The name came unbidden to Lex. His twin brother Mars, forever good. It has been a long time.

“What about him?” More sobbing that turned to a pointed sound like, a quick clattering of glasses. Lex closed his eyes and heard her wobbling inhalations for seconds.

“What is it? Is he sick?” Lex asked sharply. He was sure his aunt was just overreacting. Old people were so sensitive.

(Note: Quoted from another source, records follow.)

Lemma sum_of_total f l : sum_of f l = total (f <$> l).
Proof.
  unfold sum_of, total. assert (∀ n, foldl (λ n c, (n + f c)%Z) n l = (n + foldr Z.add 0 (f <$> l))%Z) as ->; [|lia].
  induction l as [|c l IH]; intros n; cbn; [lia|]. rewrite IH. lia.
Qed.

(** Every element is in the group of its key, and in no other. *)
Lemma total_by_key {K} `{EqDecision K} (key : CallRow → K) (f : CallRow → Z) l ks :
  NoDup ks → (∀ c, c ∈ l → key c ∈ ks) →
  total ((fun k => total (f <$> base.filter (fun c => key c = k) l)) <$> ks) = total (f <$> l).
Proof.
  intros Hnd. induction l as [|c l IH]; intros Hin.
  { unfold total. clear. induction ks as [|k ks IHk]; [done|]. by cbn. }
  cbn [fmap list_fmap] in *. change (total (f c :: ?l)) with (f c + total l)%Z.
  rewrite <- IH by set_solver. specialize (Hin c ltac:(set_solver)). clear IH.
  induction Hnd as [|k ks Hk Hnd IHk]; [set_solver|]. cbn [fmap list_fmap]. change (total (?x :: ?l)) with (x + total l)%Z.
  rewrite filter_cons. destruct (decide (key c = k)) as [Heq|Hn].
  - cbn [fmap list_fmap]. change (total (f c :: ?l)) with (f c + total l)%Z.
    rewrite (list_fmap_ext _ (fun k' => total (f <$> base.filter (fun c => key c = k') l)) ks); [lia|].
    intros i k' Hk'. rewrite filter_cons. destruct (decide (key c = k')) as [Heq'|]; [|done].
    destruct Hk. rewrite <- Heq, Heq'. by eapply list_elem_of_lookup_2.
  - rewrite IHk by set_solver. lia.
Qed.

“Mars—He’s—” He imagined her trying to compose herself. She would probably be in the parlor, wearing a loose green sweater, her hand pressed hard against the back of the largest chair so she could stand firm. “He’s…dead.” A sob between those two words.

Dead.

His brother.

No. Just no.

“He killed himself this morning.”

Lex hung up. He didn’t bother asking for details. He kept tilting his head. Unbelievable. Not so Mars. What now? he asked himself. What sort of cruel joke was this? He felt nothing. Not even an inner muted groan nor a mild pinch of shock. The thought of his brother dying didn’t stir fury or grief in him, no strong feeling rumbled up through him. Nor was any sense of loss ignited. His heart didn’t pump madly.  He shook his head, sat at the couch and scribbled his brother’s name on a piece of crumpled yellow paper.

 Three hours  passed after the call .  He turned on the heater and sat on the couch for a while waiting for another call, one that would take it all back. He washed his face for the first time in several days. The water ran warm as he tapped his cheeks and saw his lucid face.  At 6 pm, he knew it was all true,. All hopes, monumentally stupid hopes of it being a tasteless joke quickly sank.

Well played, Mars, he thought. His brother took his own life on the anniversary of their father’s suicide. The same fucking day. How dare he.

         He thought about the heaviness he will soon bear. Death, death, death—their lives had always been entwined with it. Now he’d have to pray for one more soul each year.

Leave no man behind, right? What a fucking lie.